Tox Tuesday: Heroin

As abuse of prescription opioids continues, many users often turn to heroin as a cheaper alternative.

Heroin is an opioid, a class of drugs that relieve pain and, in many cases, often are abused. It causes euphoria and decreased mental function, followed by a drowsy state. Repeated heroin use can actually change the way the brain works, and can lead to tolerance, meaning greater amounts of the drug are needed to create the same effect, according to the National Institute on Drug Abuse. About 23 percent of those who use heroin eventually become dependent on the drug, which can lead to a myriad of severe health effects. These include withdrawal (e.g., insomnia, nausea, vomiting, diarrhea, pain, restlessness) if the person stops taking the drug. Overdose also is a huge concern, with one in four heroin users overdosing annually. Heroin is a Schedule I controlled drug in the U.S., meaning it has no currently accepted medical use in the U.S. and a high potential for abuse.

In the U.S., heroin use has almost doubled in recent years, from 373,000 users in 2007 to 620,000 users in 2011, according to the 2011 National Survey on Drug Use and Health. Many new users appear to be young people transitioning from the abuse of prescription drugs to heroin, although the 2011 National Survey on Drug Use and Health notes that outside of the figures on increased usage, much of the evidence is anecdotal. Young adult heroin initiates (first time users) ages 18 to 25 have increased, from 53,000 from 2002 to 2005, to 89,000 a year in 2009-2011.

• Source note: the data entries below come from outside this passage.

(* ===== verification/MachData.v ===== *)
(** * Integers in database files (include/mach0data.ic, mach/mach0data.cc)

    The functions that store integers in the format of the data files: big-endian
    fields of a fixed width, compressed fields whose first byte tells their
    length, and the format of integer columns.  A buffer is a list of bytes and a
    pointer an offset into it; an access outside of the buffer stops the server,
    as does a failed [ut_ad] of the debug build.  The host is little-endian. *)
From S2P Require Import Prelude Results.
Local Open Scope Z_scope.

Module MachData.
Local Open Scope mc_scope.

Definition u8 (n : Z) : Z := wrap_u 8 n.

(** [b[i] = (byte) n] and [(ulint) b[i]]. *)
Definition put (b : list Z) (i : nat) (n : Z) : res (list Z) :=
  if decide (i < length b)%nat then Ok (<[i := u8 n]> b) else Fault.
Definition get (b : list Z) (i : nat) : res Z := deref (b !! i).

(** [ut_ad]: an assertion of the debug build. *)
Definition ut_ad (c : bool) : res unit := ut_a c.

(** ** Fields of a fixed width *)

Definition mach_write_to_1 (b : list Z) (p : nat) (n : Z) : res (list Z) :=
  let! _ := ut_ad (Z.lor n 0xFF <=? 0xFF) in
  put b p n.

Definition mach_read_from_1 (b : list Z) (p : nat) : res Z := get b p.

Definition mach_write_to_2 (b : list Z) (p : nat) (n : Z) : res (list Z) :=
  let! _ := ut_ad (Z.lor n 0xFFFF <=? 0xFFFF) in
  let! b := put b p (Z.shiftr n 8) in
  put b (p + 1) n.

Definition mach_read_from_2 (b : list Z) (p : nat) : res Z :=
  let! b0 := get b p in
  let! b1 := get b (p + 1) in
  Ok (Z.lor (Z.shiftl b0 8) b1).

Definition mach_write_to_3 (b : list Z) (p : nat) (n : Z) : res (list Z) :=
  let! _ := ut_ad (Z.lor n 0xFFFFFF <=? 0xFFFFFF) in
  let! b := put b p (Z.shiftr n 16) in
  let! b := put b (p + 1) (Z.shiftr n 8) in
  put b (p + 2) n.

Definition mach_read_from_3 (b : list Z) (p : nat) : res Z :=
  let! b0 := get b p in
  let! b1 := get b (p + 1) in
  let! b2 := get b (p + 2) in
  Ok (Z.lor (Z.lor (Z.shiftl b0 16) (Z.shiftl b1 8)) b2).

Definition mach_write_to_4 (b : list Z) (p : nat) (n : Z) : res (list Z) :=
  let! b := put b p (Z.shiftr n 24) in
  let! b := put b (p + 1) (Z.shiftr n 16) in
  let! b := put b (p + 2) (Z.shiftr n 8) in
  put b (p + 3) n.

Definition mach_read_from_4 (b : list Z) (p : nat) : res Z :=
  let! b0 := get b p in
  let! b1 := get b (p + 1) in
  let! b2 := get b (p + 2) in
  let! b3 := get b (p + 3) in
  Ok (Z.lor (Z.lor (Z.lor (Z.shiftl b0 24) (Z.shiftl b1 16)) (Z.shiftl b2 8)) b3).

Recent media reports in the U.S. also have indicated that first time users are looking for a cheaper alternative from prescription drugs, and that heroin use is increasing in suburban and rural areas. In fact, the White House’s National Drug Control Strategy specifically mentions the rise in the number of young people using heroin and its spread into areas outside of cities, noting that the number of 18 to 25 year olds admitted for heroin treatment jumped from about 43,000 in 2000 to about 68,000 in 2010.

In Europe, however, there appears to have been a decrease in heroin users entering treatment for the first time as well as a decrease in the drug’s availability – both indicators of its decline, according to the European Monitoring Centre for Drugs and Drug Addiction (EMCDDA).  A 2011 report in Drugnet Ireland noted that the United Kingdom had experienced a heroin “drought” in November 2010, as hospitals treated a significant number of people who had overdosed on heroin that was mixed with other things, including sedatives, talcum powder and paracetamol. The drought and poorer drug quality also led users to move from smoking heroin to injecting it, and increasing needle size, which upped the risk for overdose.

Heroin shortages also have led to upticks in the use of fentanyl, a synthetic opiate 80 times stronger than morphine that has similar effects to heroin. Estonia has been hit especially hard by fentanyl use.